* **MATERIAL SHOWN**:

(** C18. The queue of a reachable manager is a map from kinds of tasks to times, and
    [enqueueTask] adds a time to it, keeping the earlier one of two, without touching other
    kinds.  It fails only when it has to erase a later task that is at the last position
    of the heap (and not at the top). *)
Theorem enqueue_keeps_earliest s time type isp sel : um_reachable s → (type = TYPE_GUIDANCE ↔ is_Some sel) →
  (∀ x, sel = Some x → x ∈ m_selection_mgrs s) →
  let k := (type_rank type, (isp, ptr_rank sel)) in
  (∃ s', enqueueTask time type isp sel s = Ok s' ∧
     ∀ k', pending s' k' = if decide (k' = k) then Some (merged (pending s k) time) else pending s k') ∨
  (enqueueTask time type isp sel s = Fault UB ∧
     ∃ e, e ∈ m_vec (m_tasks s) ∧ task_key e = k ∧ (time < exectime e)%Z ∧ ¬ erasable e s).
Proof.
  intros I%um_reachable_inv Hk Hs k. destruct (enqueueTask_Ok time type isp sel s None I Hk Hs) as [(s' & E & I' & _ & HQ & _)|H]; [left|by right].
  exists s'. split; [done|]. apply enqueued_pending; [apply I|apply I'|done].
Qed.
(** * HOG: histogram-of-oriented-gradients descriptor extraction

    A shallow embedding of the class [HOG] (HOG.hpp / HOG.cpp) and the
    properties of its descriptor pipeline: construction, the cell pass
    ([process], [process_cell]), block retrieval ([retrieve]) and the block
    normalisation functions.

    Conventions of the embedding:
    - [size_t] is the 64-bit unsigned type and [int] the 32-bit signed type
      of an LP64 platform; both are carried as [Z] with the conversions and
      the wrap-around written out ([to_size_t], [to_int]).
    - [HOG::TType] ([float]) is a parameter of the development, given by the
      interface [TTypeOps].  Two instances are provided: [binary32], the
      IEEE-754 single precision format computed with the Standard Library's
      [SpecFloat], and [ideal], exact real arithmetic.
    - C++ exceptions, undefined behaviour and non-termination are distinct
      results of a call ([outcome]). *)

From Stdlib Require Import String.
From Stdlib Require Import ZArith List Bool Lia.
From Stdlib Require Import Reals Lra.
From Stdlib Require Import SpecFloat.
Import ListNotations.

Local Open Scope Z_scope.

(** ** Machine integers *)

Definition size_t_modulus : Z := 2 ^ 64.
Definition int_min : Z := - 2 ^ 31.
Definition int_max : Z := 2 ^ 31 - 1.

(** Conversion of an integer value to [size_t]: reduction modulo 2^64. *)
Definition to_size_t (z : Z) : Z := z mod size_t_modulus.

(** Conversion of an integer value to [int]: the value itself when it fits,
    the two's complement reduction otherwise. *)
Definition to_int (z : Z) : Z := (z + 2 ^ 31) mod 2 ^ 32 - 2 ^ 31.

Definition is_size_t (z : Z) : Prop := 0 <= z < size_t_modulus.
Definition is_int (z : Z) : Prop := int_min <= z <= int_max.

...

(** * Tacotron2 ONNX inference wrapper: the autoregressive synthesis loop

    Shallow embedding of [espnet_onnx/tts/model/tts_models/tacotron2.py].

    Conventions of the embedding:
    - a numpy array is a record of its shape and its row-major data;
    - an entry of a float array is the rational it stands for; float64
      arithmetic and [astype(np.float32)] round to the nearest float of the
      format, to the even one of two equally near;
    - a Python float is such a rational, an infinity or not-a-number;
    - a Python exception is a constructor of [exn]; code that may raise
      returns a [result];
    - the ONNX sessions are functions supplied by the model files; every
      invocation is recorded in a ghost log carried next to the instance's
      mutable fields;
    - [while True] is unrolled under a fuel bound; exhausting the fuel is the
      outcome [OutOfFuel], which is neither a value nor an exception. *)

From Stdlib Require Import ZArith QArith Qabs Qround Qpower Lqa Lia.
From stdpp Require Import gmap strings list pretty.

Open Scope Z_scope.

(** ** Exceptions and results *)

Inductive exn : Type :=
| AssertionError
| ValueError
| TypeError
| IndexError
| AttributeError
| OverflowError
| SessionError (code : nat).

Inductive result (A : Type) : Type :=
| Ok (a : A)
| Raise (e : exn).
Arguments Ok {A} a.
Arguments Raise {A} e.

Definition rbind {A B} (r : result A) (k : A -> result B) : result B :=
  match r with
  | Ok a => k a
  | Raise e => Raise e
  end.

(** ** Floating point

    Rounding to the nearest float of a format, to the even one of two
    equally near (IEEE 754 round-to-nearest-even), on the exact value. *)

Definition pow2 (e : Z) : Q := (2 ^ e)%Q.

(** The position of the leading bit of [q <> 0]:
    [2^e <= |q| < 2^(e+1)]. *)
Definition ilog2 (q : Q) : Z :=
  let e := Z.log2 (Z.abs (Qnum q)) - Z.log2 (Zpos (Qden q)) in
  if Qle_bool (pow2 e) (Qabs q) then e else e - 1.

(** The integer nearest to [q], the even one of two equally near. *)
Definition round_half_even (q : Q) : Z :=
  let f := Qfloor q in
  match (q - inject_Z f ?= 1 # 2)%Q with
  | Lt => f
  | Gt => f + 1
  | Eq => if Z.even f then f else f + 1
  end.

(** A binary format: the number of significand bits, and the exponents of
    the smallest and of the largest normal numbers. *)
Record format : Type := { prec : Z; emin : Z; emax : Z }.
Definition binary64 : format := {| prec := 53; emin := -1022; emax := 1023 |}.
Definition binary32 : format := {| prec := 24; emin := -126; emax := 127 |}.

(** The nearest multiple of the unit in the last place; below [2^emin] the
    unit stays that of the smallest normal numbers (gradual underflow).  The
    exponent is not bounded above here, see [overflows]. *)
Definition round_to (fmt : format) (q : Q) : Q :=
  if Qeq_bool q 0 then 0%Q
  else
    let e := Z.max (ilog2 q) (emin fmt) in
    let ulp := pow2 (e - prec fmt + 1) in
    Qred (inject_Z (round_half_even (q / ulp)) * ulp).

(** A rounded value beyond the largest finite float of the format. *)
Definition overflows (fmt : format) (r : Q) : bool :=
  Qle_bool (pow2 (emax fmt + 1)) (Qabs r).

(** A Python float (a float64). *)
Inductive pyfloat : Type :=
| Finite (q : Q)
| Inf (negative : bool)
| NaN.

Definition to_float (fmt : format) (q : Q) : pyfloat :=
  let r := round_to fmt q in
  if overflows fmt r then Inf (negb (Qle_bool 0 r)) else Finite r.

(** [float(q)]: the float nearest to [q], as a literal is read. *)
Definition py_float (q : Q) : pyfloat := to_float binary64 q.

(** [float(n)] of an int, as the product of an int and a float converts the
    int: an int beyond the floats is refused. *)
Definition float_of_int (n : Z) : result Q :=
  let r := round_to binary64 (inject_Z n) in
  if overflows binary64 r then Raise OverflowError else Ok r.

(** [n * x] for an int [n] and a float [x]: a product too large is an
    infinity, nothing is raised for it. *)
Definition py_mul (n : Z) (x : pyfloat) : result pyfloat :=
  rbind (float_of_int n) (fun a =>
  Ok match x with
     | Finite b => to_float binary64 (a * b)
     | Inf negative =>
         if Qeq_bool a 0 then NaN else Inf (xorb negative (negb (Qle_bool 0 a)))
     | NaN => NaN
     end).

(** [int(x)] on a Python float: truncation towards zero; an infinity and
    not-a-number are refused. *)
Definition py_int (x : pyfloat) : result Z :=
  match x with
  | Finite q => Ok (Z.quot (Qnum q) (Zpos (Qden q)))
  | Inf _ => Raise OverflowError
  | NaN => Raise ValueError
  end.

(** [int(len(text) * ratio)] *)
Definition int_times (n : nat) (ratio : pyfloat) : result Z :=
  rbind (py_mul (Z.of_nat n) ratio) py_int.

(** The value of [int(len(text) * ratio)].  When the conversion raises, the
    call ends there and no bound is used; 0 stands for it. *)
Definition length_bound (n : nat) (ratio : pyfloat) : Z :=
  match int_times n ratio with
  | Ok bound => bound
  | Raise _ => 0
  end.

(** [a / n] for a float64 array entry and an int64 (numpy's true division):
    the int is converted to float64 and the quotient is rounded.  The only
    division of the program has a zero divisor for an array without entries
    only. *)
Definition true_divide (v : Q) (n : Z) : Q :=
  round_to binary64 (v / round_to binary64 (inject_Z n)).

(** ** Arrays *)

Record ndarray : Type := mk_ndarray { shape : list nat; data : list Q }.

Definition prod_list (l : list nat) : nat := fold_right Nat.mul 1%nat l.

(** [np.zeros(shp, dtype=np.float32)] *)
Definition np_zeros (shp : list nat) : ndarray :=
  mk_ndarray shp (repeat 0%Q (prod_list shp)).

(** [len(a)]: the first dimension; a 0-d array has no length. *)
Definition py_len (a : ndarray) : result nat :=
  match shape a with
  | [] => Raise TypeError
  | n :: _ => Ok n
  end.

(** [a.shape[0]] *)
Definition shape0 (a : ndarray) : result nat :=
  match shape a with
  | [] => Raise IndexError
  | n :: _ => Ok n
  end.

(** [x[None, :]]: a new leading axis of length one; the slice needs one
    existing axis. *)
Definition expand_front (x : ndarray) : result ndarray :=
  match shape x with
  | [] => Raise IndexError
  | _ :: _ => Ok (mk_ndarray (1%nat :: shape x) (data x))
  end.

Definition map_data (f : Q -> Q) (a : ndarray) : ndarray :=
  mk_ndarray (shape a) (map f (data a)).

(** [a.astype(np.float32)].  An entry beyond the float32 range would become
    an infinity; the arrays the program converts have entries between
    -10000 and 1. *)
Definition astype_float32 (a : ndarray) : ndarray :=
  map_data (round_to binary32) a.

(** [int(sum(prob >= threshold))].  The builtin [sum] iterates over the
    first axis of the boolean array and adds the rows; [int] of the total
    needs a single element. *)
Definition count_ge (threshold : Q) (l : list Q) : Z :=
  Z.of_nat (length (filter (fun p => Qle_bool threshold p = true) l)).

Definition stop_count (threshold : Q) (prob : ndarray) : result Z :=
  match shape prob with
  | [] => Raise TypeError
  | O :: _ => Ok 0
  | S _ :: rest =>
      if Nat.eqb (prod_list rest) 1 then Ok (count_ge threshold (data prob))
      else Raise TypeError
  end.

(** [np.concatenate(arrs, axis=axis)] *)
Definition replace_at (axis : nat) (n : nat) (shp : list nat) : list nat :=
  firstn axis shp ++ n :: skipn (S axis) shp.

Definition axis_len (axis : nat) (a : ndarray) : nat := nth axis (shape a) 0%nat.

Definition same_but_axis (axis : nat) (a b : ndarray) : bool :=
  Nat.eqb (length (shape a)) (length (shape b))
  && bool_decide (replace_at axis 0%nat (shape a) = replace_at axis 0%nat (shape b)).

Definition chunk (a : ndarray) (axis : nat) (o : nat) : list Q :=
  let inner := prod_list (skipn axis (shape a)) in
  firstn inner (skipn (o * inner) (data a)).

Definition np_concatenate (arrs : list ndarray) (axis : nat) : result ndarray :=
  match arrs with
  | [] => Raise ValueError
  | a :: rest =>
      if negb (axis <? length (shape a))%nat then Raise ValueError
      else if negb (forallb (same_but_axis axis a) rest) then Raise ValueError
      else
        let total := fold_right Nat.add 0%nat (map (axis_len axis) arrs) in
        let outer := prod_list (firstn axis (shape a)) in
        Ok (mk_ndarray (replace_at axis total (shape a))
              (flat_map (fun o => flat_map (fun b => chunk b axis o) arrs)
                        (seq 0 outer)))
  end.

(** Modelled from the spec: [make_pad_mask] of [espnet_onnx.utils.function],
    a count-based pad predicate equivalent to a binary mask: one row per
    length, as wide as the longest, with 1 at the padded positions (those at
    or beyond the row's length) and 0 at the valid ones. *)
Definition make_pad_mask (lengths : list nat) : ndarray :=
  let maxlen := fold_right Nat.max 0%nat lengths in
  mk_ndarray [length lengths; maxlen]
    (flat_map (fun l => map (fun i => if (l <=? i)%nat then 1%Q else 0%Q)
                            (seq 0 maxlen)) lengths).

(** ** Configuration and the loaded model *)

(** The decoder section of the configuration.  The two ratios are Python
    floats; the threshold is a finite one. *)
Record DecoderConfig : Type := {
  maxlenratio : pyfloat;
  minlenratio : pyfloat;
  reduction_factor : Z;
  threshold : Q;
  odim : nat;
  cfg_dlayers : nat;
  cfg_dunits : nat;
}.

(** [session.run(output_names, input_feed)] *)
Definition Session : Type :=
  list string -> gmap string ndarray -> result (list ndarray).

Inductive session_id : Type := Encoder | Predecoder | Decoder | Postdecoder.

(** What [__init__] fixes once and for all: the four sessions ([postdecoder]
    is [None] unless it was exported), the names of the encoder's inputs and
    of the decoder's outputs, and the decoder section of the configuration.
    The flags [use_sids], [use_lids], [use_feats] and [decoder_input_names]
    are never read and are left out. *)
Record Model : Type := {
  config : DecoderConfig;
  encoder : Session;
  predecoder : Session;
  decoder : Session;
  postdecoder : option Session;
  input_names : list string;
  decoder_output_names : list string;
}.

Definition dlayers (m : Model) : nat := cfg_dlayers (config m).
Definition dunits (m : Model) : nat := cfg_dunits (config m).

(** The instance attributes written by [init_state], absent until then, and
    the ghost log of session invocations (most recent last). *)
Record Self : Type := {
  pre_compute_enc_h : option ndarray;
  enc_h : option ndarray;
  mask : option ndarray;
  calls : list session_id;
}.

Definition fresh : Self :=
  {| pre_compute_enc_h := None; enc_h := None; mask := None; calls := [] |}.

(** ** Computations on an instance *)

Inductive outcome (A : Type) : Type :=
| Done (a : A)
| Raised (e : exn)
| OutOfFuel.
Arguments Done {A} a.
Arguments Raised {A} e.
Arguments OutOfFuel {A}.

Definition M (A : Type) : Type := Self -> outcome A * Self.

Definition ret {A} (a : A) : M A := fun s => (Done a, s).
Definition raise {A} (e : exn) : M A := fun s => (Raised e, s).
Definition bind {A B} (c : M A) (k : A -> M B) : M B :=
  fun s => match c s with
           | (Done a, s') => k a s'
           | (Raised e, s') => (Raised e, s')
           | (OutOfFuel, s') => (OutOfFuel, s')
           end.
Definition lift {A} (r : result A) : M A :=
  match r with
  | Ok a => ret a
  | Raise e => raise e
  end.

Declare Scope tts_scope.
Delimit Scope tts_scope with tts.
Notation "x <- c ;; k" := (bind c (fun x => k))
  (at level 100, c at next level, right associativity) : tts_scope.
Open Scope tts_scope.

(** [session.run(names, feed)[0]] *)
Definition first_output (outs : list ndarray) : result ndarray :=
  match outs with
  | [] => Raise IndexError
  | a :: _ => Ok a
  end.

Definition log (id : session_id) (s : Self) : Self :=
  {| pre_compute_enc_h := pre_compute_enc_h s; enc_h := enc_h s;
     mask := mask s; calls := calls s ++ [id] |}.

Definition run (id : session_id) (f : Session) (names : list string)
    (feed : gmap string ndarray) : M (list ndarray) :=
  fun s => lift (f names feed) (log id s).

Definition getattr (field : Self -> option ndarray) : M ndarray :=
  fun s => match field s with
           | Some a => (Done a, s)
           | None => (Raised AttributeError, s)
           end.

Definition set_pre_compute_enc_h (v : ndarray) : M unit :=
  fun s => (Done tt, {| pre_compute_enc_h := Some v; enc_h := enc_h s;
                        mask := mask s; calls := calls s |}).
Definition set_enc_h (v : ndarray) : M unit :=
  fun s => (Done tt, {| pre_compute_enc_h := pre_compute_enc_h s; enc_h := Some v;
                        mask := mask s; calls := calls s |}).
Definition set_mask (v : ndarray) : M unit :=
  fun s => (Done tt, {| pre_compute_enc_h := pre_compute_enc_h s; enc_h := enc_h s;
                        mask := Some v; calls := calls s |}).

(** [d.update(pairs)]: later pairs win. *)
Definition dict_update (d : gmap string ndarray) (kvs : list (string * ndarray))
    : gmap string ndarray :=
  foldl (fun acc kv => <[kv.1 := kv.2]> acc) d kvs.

* **WHAT THE TASK REQUIRES**: The expected answer is every line in the data above that carries the string "lengths".

* **TASK RESPONSE**:
Definition make_pad_mask (lengths : list nat) : ndarray :=
  let maxlen := fold_right Nat.max 0%nat lengths in
  mk_ndarray [length lengths; maxlen]
                            (seq 0 maxlen)) lengths).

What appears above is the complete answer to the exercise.